PNGase H + variant from Rudaea cellulosilytica with improved deglycosylation efficiency for rapid analysis of eukaryotic N‐glycans and hydrogen deuterium exchange mass spectrometry analysis of glycoproteins

The analysis of glycoproteins and the comparison of protein N‐glycosylation from different eukaryotic origins require unbiased and robust analytical workflows. The structural and functional analysis of vertebrate protein N‐glycosylation currently depends extensively on bacterial peptide‐N4‐(N‐acetyl‐β‐glucosaminyl) asparagine amidases (PNGases), which are indispensable enzymatic tools in releasing asparagine‐linked oligosaccharides (N‐glycans) from glycoproteins. So far, only limited PNGase candidates are available for N‐glycans analysis, and particularly the analysis of plant and invertebrate N‐glycans is hampered by the lack of suitable PNGases. Furthermore, liquid chromatography–mass spectrometry (LC–MS) workflows, such as hydrogen deuterium exchange mass spectrometry (HDX‐MS), require a highly efficient enzymatic release of N‐glycans at low pH values to facilitate the comprehensive structural analysis of glycoproteins. Herein, we describe a previously unstudied superacidic bacterial N‐glycanase (PNGase H(+)) originating from the soil bacterium Rudaea cellulosilytica (Rc), which has significantly improved enzymatic properties compared to previously described PNGase H(+) variants. Active and soluble recombinant PNGase Rc was expressed at a higher protein level (3.8‐fold) and with higher specific activity (~56% increase) compared to the currently used PNGase H(+) variant from Dyella japonicum (Dj). Recombinant PNGase Rc was able to deglycosylate the glycoproteins horseradish peroxidase and bovine lactoferrin significantly faster than PNGase Dj (10 min vs. 6 h).

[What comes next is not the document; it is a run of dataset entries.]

(* ===== verification/_CoqProject ===== *)
-Q . S2P
Prelude.v
Pmm.v
PageAlloc.v
Vmm.v
Heap.v
Pipe.v
Futex.v
Net.v
Firewall.v
Tmpfs.v
Memfs.v
Vfs.v
VfsTree.v
Fat32.v
Fat32Volume.v
Fat32Files.v
Fat32Shim.v
Fat32Session.v
Signals.v
PageFault.v
Tcp.v
Sched.v
LibcString.v
Malloc.v
LibcStdlib.v
Printf.v
Stdio.v
UserPage.v
UserSpace.v
Elf.v
Fork.v
UserMem.v
Bignum.v
P256.v
Rsa.v
Csprng.v
Rtc.v
Cron.v
Tarfs.v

The versatility of PNGase Rc was demonstrated by releasing N‐glycans from a diverse array of samples such as peach fruit, king trumpet mushroom, mouse serum, and the soil nematode Caenorhabditis elegans . The presence of only two disulfide bonds shown in the AlphaFold protein model (so far all other superacidic PNGases possess more disulfide bonds) could be corroborated by intact mass‐ and peptide mapping analysis and provides a possible explanation for the improved recombinant expression yield of PNGase Rc.